About Reptiles (Class Reptilia): Paleobiology

Reptiles first appeared on Earth about 300 million years ago (during the Pennsylvanian). Before then, all back-boned animals (vertebrates) were tied to the water, living in or near swamps. Their eggs were laid underwater. A set of gradual adaptations, such as thicker, scaly skin, allowed life on land to emerge. The biggest change was the development of an egg containing layers of membranes (amniotic membranes) to retain water, supply food, and store waste for an embryo. Two further innovations – the eggshell and internal fertilization – marked the first reptiles. Fertilization inside the female and shelled, amniotic eggs freed reptiles from aquatic life. They diversified into dinosaurs, crocodiles, lizards, snakes, turtles, tuataras, and birds as they colonized a variety of land habitats. For more than 100 million years, reptiles dominated the Earth. The largest reptiles were wiped out in the extinction event at the end of the Mesozoic, but their smaller descendants live on today.

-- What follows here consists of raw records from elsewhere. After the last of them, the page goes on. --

Definition search_flights (net : network) (params : FlightSearchParams.t)
    (w : trace) : result (SearchResponse.t + ErrorResponse.t) * trace :=
  if WebsiteName_eqb (FlightSearchParams.website params) COMPARE then
    (Return (inr (ErrorResponse.mk
       (u "Use search_all_sites() for comparison mode")
       (Some (u "Call search_all_sites() instead of search_flights()"))
       None)), w)
  else
    match WEBSITES (FlightSearchParams.website params) with
    | None => (Raise KeyError, w)
    | Some site_config =>
        match format (WebsiteConfig.query_template site_config)
                [(u "origin", FlightSearchParams.origin params);
                 (u "destination", FlightSearchParams.destination params);
                 (u "date", FlightSearchParams.depart_date params)] with
        | None => (Raise KeyError, w)
        | Some query =>
            let w' := w ++ [Get query] in
            match net (requests_made w) query with
            | Json data =>
                let results := _parse_results data site_config in
                (Return (inl (SearchResponse.mk
                   (WebsiteConfig.name site_config) query
                   (final_results results) (cheapest_of results)
                   (List.length (final_results results)))), w')
            | Timeout =>
                (Return (inr (ErrorResponse.mk
                   (u "Search request timed out after " ++ timeout_seconds
                      ++ u " seconds")
                   (Some (u "Try again or check your internet connection"))
                   None)), w')
            | RequestException e =>
                (Return (inr (ErrorResponse.mk
                   (u "Network error: " ++ e)
                   (Some (u "Check your internet connection and API key"))
                   None)), w')
            | OtherException e =>
                (Return (inr (ErrorResponse.mk
                   (u "Unexpected error: " ++ e)
                   (Some (u "Contact support if this persists"))
                   None)), w')
            end
        end
    end.
(** * ax-agent-studio: the inbound message pipeline, the liveness registry,
      the MCP server manager and the deployment groups

    A shallow embedding of
      - [src/ax_agent_studio/monitoring/liveness.py] (LivenessRecord,
        LivenessRegistry),
      - [src/ax_agent_studio/queue_manager.py] (QueueManager: the mention
        parser, the error classifier, the startup sweep, the poller and
        the processor),
      - [src/ax_agent_studio/mcp_manager.py] (MCPServerManager: the
        configuration, connecting and reconnecting, operations with
        retry) and
      - [src/ax_agent_studio/dashboard/backend/deployment_loader.py]
        (DeploymentLoader)
    together with the properties the specification states about them and
    further properties that the code shows.

    Conventions.
      - A Python [str] is a list of Unicode code points ([pystr]).
      - A Python [int] is a [Z]; a [float] is a binary64 [float].
      - [datetime] values are microseconds since the epoch and [timedelta]
        values are microseconds, both in [Z] (the resolution Python keeps).
      - The asynchronous tasks are modelled one loop iteration at a time,
        as functions on an explicit world (message store, session, kill
        switch, trace of the calls made so far). *)
From Stdlib Require Import ZArith NArith List String Ascii Bool Lia PrimFloat Sorted.
From Stdlib Require SpecFloat FloatOps.
From stdpp Require Import gmap strings list.
(** * generate_hcl code generation (package genhcl)

    A shallow embedding of [generate/genhcl/genhcl.go]: the block loop of
    [Load] (scope filters, lets, condition, inherit, asserts, content) and the
    partial-evaluation copier [copyBody] / [appendBlock] together with the
    [tm_dynamic] expander [appendDynamicBlocks] / [appendDynamicBlock].

    Go mutates two objects while it copies: the destination [*hclwrite.Body]
    and the evaluator.  Both are threaded explicitly here: every copier takes
    the destination and the evaluator state and returns the pair it leaves
    behind together with the [error] it returns (or the panic it raises). *)

From Stdlib Require Import ZArith OrderedTypeEx Sorting.Sorted Sorting.Permutation.
From stdpp Require Import gmap strings list fin_maps.

Set Warnings "-register-all,-notation-incompatible-prefix".

(** ** cty values (github.com/zclconf/go-cty), the part genhcl inspects

    Known values and typed nulls; [NilVal] is the zero [cty.Value] that
    [var foreach cty.Value] holds before it is assigned.  Unknown and marked
    values are outside this model. *)

Inductive ctyType : Type :=
| TyNil            (* the zero Type carried by cty.NilVal *)
| DynamicPseudoType
| TyBool
| TyNumber
| TyString
| TyList (ety : ctyType)
| TyMap (ety : ctyType)
| TySet (ety : ctyType)
| TyTuple
| TyObject.

Inductive Value : Type :=
| NilVal
| NullVal (ty : ctyType)
| BoolVal (b : bool)
| NumberIntVal (n : Z)
| StringVal (s : string)
| ListVal (ety : ctyType) (vs : list Value)
| MapVal (ety : ctyType) (entries : list (string * Value))
| SetVal (ety : ctyType) (vs : list Value)
| TupleVal (vs : list Value)
| ObjectVal (attrs : list (string * Value)).

Module cty.
(** * gtfstidy: route duplicate removal, identifier minimisation, driver

    A shallow embedding of [processors/routeduplicateremover.go], of the
    identifier minimiser and of the command line driver, with the
    properties their specification states about them.

    Modelling conventions.
    - A Go pointer [*gtfs.Route], [*gtfs.Trip], ... is an address ([ptr]);
      the structs live in one store per struct type, held next to the
      feed's collections in [Feed].  Two handles are the same instance
      exactly when the addresses are equal, as Go's [==] on pointers.
    - A Go [map[string]*T] is a [gmap string ptr].  The order in which a
      [range] statement enumerates a map is not specified by Go; every
      [range] over a map takes its order from an oracle, indexed by the
      place of the statement in the source, that may return any
      permutation of the map's entries.  An entry deleted before the
      enumeration reaches it is not produced.
    - A run-time panic (index out of range, illegal base) is the [Panic]
      outcome of the [result] monad. *)

From Stdlib Require Import ZArith String Ascii Lia.
From stdpp Require Import base option list gmap strings fin_maps sorting.

Open Scope string_scope.
Open Scope list_scope.
Open Scope Z_scope.

(** ** Outcomes: normal return or panic *)

Inductive result (A : Type) : Type :=
  | Ok (a : A)
  | Panic (msg : string).
Arguments Ok {A} a.
Arguments Panic {A} msg.

Definition rbind {A B} (m : result A) (k : A -> result B) : result B :=
  match m with
  | Ok a => k a
  | Panic msg => Panic msg
  end.

Notation "'let*' x ':=' m 'in' k" := (rbind m (fun x => k))
  (at level 10, x name, m at level 100, k at level 200, only parsing).

(** A loop whose body may panic: the first panic ends it. *)
Fixpoint forM {A S} (body : S -> A -> result S) (s : S) (l : list A) : result S :=
  match l with
  | [] => Ok s
  | x :: l' => let* s' := body s x in forM body s' l'
  end.

Definition isOk {A} (r : result A) : Prop :=
  match r with Ok _ => True | Panic _ => False end.

(** ** The entity graph (package gtfs of the parser library)

    Only the fields the processors read or write decide anything below; the
    others follow the data model of the specification and are carried
    along to state what is left unchanged.  The rules of a fare attribute
    are never written through their handles, so [Rules] holds the rule
    values. *)

(** Handles are addresses. *)
Abbreviation ptr := nat (only parsing).

Module Agency.
Record t := mk { Id : string; Name : string; Url : string; Timezone : string }.
Definition setId (s : string) (a : t) : t := mk s (Name a) (Url a) (Timezone a).
Definition zero : t := mk "" "" "" "".
End Agency.

(** [*url.URL]: the address of the URL value and what [String()] prints;
    nil is [None]. *)
Record URL := mkURL { url_addr : ptr; url_String : string }.

Module Route.
Record t := mk {
    Id : string;
    Agency : option ptr;
    Short_name : string;
    Long_name : string;
    Desc : string;
    Typ : Z;   (* the field Type *)
    Url : option URL;
    Color : string;
    Text_color : string }.
Definition setId (s : string) (r : t) : t :=
    mk s (Agency r) (Short_name r) (Long_name r) (Desc r) (Typ r) (Url r)
       (Color r) (Text_color r).
Definition zero : t := mk "" None "" "" "" 0 None "" "".
End Route.

Module StopTime.
Record t := mk { Stop : ptr; Sequence : Z; Arrival : Z; Departure : Z }.
End StopTime.

Module Trip.
Record t := mk {
    Id : string;
    Route : ptr;
    Service : ptr;
    Shape : option ptr;
    StopTimes : list StopTime.t }.
Definition setId (s : string) (x : t) : t :=
    mk s (Route x) (Service x) (Shape x) (StopTimes x).
Definition setRoute (r : ptr) (x : t) : t :=
    mk (Id x) r (Service x) (Shape x) (StopTimes x).
Definition zero : t := mk "" 0%nat 0%nat None [].
End Trip.

Module Stop.
Record t := mk { Id : string; Name : string; Lat : Z; Lon : Z }.
Definition setId (s : string) (x : t) : t := mk s (Name x) (Lat x) (Lon x).
Definition zero : t := mk "" "" 0 0.
End Stop.

Module Service.
Record t := mk {
    Id : string;
    Daymap : list bool;
    Start_date : Z;
    End_date : Z;
    Exceptions : list (Z * bool) }.
Definition setId (s : string) (x : t) : t :=
    mk s (Daymap x) (Start_date x) (End_date x) (Exceptions x).
Definition zero : t := mk "" [] 0 0 [].
End Service.

Module Shape.
Record t := mk { Id : string; Points : list (Z * Z * Z) }.
Definition setId (s : string) (x : t) : t := mk s (Points x).
Definition zero : t := mk "" [].
End Shape.

Module FareAttributeRule.
Record t := mk {
    Origin_id : string;
    Destination_id : string;
    Contains_id : string;
    Route : ptr }.
End FareAttributeRule.

Module FareAttribute.
Record t := mk { Id : string; Price : string; Rules : list FareAttributeRule.t }.
Definition setRules (l : list FareAttributeRule.t) (x : t) : t :=
    mk (Id x) (Price x) l.
Definition zero : t := mk "" "" [].
End FareAttribute.

#[global] Instance Agency_inhabited : Inhabited Agency.t := populate Agency.zero.
#[global] Instance Route_inhabited : Inhabited Route.t := populate Route.zero.
#[global] Instance Trip_inhabited : Inhabited Trip.t := populate Trip.zero.
#[global] Instance Stop_inhabited : Inhabited Stop.t := populate Stop.zero.
#[global] Instance Service_inhabited : Inhabited Service.t := populate Service.zero.
#[global] Instance Shape_inhabited : Inhabited Shape.t := populate Shape.zero.
#[global] Instance FareAttribute_inhabited : Inhabited FareAttribute.t :=
  populate FareAttribute.zero.

#[global] Instance URL_eq_dec : EqDecision URL.
Proof. solve_decision. Defined.
#[global] Instance Route_eq_dec : EqDecision Route.t.
Proof. solve_decision. Defined.
#[global] Instance FareAttributeRule_eq_dec : EqDecision FareAttributeRule.t.
Proof. solve_decision. Defined.

(** [gtfsparser.Feed]: the collections, and the store the handles point into. *)
Record Feed := mkFeed {
  Agencies : gmap string ptr;
  Routes : gmap string ptr;
  Trips : gmap string ptr;
  Stops : gmap string ptr;
  Services : gmap string ptr;
  Shapes : gmap string ptr;
  FareAttributes : gmap string ptr;
  agencyAt : gmap ptr Agency.t;
  routeAt : gmap ptr Route.t;
  tripAt : gmap ptr Trip.t;
  stopAt : gmap ptr Stop.t;
  serviceAt : gmap ptr Service.t;
  shapeAt : gmap ptr Shape.t;
  fareAt : gmap ptr FareAttribute.t }.

Definition setRoutes (m : gmap string ptr) (f : Feed) : Feed :=
  mkFeed (Agencies f) m (Trips f) (Stops f) (Services f) (Shapes f)
         (FareAttributes f) (agencyAt f) (routeAt f) (tripAt f) (stopAt f)
         (serviceAt f) (shapeAt f) (fareAt f).
Definition setFareAttributes (m : gmap string ptr) (f : Feed) : Feed :=
  mkFeed (Agencies f) (Routes f) (Trips f) (Stops f) (Services f) (Shapes f)
         m (agencyAt f) (routeAt f) (tripAt f) (stopAt f)
         (serviceAt f) (shapeAt f) (fareAt f).
Definition setTripAt (h : gmap ptr Trip.t) (f : Feed) : Feed :=
  mkFeed (Agencies f) (Routes f) (Trips f) (Stops f) (Services f) (Shapes f)
         (FareAttributes f) (agencyAt f) (routeAt f) h (stopAt f)
         (serviceAt f) (shapeAt f) (fareAt f).
Definition setFareAt (h : gmap ptr FareAttribute.t) (f : Feed) : Feed :=
  mkFeed (Agencies f) (Routes f) (Trips f) (Stops f) (Services f) (Shapes f)
         (FareAttributes f) (agencyAt f) (routeAt f) (tripAt f) (stopAt f)
         (serviceAt f) (shapeAt f) h.

(** Reading through a handle. *)
Definition route (f : Feed) (p : ptr) : Route.t := routeAt f !!! p.
Definition trip (f : Feed) (p : ptr) : Trip.t := tripAt f !!! p.
Definition fare (f : Feed) (p : ptr) : FareAttribute.t := fareAt f !!! p.

(** ** Enumeration order of [range] over a map *)

(** The [range] statements over maps, by place in the source. *)
Inductive Site :=
  | RunChunks        (* Run: for _, r := range feed.Routes (chunking) *)
  | RunTrips         (* Run: for _, t := range feed.Trips *)
  | RunRoutes        (* Run: for _, r := range feed.Routes (merging) *)
  | FareEquality     (* checkFareEquality: range feed.FareAttributes *)
  | CombineFares     (* combineRoutes: range feed.FareAttributes *)
  | MinTrips | MinStops | MinRoutes | MinShapes | MinAgencies | MinServices.

Definition Order := Site -> gmap string ptr -> list (string * ptr).

Definition fairOrder (order : Order) : Prop :=
  forall s m, order s m ≡ₚ map_to_list m.

(** ** routeduplicateremover.go *)

Module RouteDuplicateRemover.

(** Same origin, destination and contains identifiers. *)
Definition sameZones (r rb : FareAttributeRule.t) : bool :=
  bool_decide (FareAttributeRule.Origin_id r = FareAttributeRule.Origin_id rb)
  && bool_decide (FareAttributeRule.Destination_id r = FareAttributeRule.Destination_id rb)
  && bool_decide (FareAttributeRule.Contains_id r = FareAttributeRule.Contains_id rb).

(** The inner search loop of fareRulesEqual: the first rule of [rules] with
    the zones of [r] is cut out ([append(rules[:i], rules[i+1:]...)]) and the
    loop left; [None] when the loop ends with [found] still false. *)
Fixpoint cutFirst (r : FareAttributeRule.t) (rules : list FareAttributeRule.t)
  : option (list FareAttributeRule.t) :=
  match rules with
  | [] => None
  | rb :: rest =>
      if sameZones r rb then Some rest
      else match cutFirst r rest with
           | Some rest' => Some (rb :: rest')
           | None => None
           end
  end.

(** One round of the loop over [attr.Rules]; the state is (rulesA, rulesB). *)
Definition fareRulesStep (a b : ptr)
    (st : list FareAttributeRule.t * list FareAttributeRule.t)
    (r : FareAttributeRule.t) : list FareAttributeRule.t * list FareAttributeRule.t :=
  let st1 :=
    if bool_decide (FareAttributeRule.Route r = a) then
      match cutFirst r (snd st) with
      | Some rulesB => (fst st, rulesB)
      | None => (fst st ++ [r], snd st)
      end
    else st in
  if bool_decide (FareAttributeRule.Route r = b) then
    match cutFirst r (fst st1) with
    | Some rulesA => (rulesA, snd st1)
    | None => (fst st1, snd st1 ++ [r])
    end
  else st1.

Definition fareRulesEqual (attr : FareAttribute.t) (a b : ptr) : bool :=
  let st := foldl (fareRulesStep a b) ([], []) (FareAttribute.Rules attr) in
  bool_decide (length (fst st) = 0%nat) && bool_decide (length (snd st) = 0%nat).

(** [(a.Url != nil && b.Url != nil && a.Url.String() == b.Url.String())
     || a.Url == b.Url]; two handles are the same URL when address and
    content agree. *)
Definition urlEquals (a b : option URL) : bool :=
  (bool_decide (a ≠ None) && bool_decide (b ≠ None)
   && bool_decide (url_String <$> a = url_String <$> b))
  || bool_decide (a = b).

Definition routeEquals (a b : Route.t) : bool :=
  bool_decide (Route.Agency a = Route.Agency b)
  && bool_decide (Route.Short_name a = Route.Short_name b)
  && bool_decide (Route.Long_name a = Route.Long_name b)
  && bool_decide (Route.Desc a = Route.Desc b)
  && bool_decide (Route.Typ a = Route.Typ b)
  && urlEquals (Route.Url a) (Route.Url b)
  && bool_decide (Route.Color a = Route.Color b)
  && bool_decide (Route.Text_color a = Route.Text_color b).

Section WithOrder.

Variable order : Order.
(** [MaxParallelism()] of the package, declared in another file. *)
Variable MaxParallelism : Z.

(** The rule loop of checkFareEquality for one fare attribute: at the first
    rule on [a] or [b] the attribute is compared and the loop left. *)
Definition touches (a b : ptr) (fr : FareAttributeRule.t) : bool :=
  bool_decide (FareAttributeRule.Route fr = a)
  || bool_decide (FareAttributeRule.Route fr = b).

Definition fareAttrOk (attr : FareAttribute.t) (a b : ptr) : bool :=
  if existsb (touches a b) (FareAttribute.Rules attr)
  then fareRulesEqual attr a b
  else true.

Definition checkFareEquality (feed : Feed) (a b : ptr) : bool :=
  forallb (fun e => fareAttrOk (fare feed (snd e)) a b)
          (order FareEquality (FareAttributes feed)).

(** The test of the scan in getEquivalentRoutes:
    [r != route && m.routeEquals(r, route) && m.checkFareEquality(feed, route, r)]. *)
Definition equivalentTo (feed : Feed) (rt : ptr) (r : ptr) : bool :=
  bool_decide (r ≠ rt)
  && routeEquals (route feed r) (route feed rt)
  && checkFareEquality feed rt r.

(** The goroutines of getEquivalentRoutes each scan one chunk and write
    only their own slot of [rets]; the slots are joined in chunk order once
    all have signalled. *)
Definition getEquivalentRoutes (rt : ptr) (feed : Feed) (chunks : list (list ptr))
  : list ptr :=
  let rets := map (List.filter (equivalentTo feed rt)) chunks in
  concat rets.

Fossil Cretaceous tetrapod (a marine reptile called a Plesiosaur) displayed at the National Museum of Natural History
Photo by Chip Clark, Smithsonian, National Museum of Natural History

About Four-legged Animals (Superclass Tetrapoda): Paleobiology

Tetrapods (from tetra = “four”, and pous = “foot”) include amphibians, reptiles (including dinosaurs), birds, and mammals. The first well-documented tetrapod remains are known from the latest Devonian (about 360 million years ago) although tracks belonging to this group are known from rocks that are 395 million years old. Scientists agree that tetrapods evolved from a group called the lobe-finned fishes. Fins turned into legs even before the first tetrapods moved onto land. Lobe-finned fishes developed the first lungs, allowing them to breathe air. The first tetrapods still had both gills and lungs, suggesting a gradual transition from breathing under water to air-breathing. The move to land also required a stronger backbone to support the body while walking. Among present-day animals, lungfishes are the closest living relatives of tetrapods.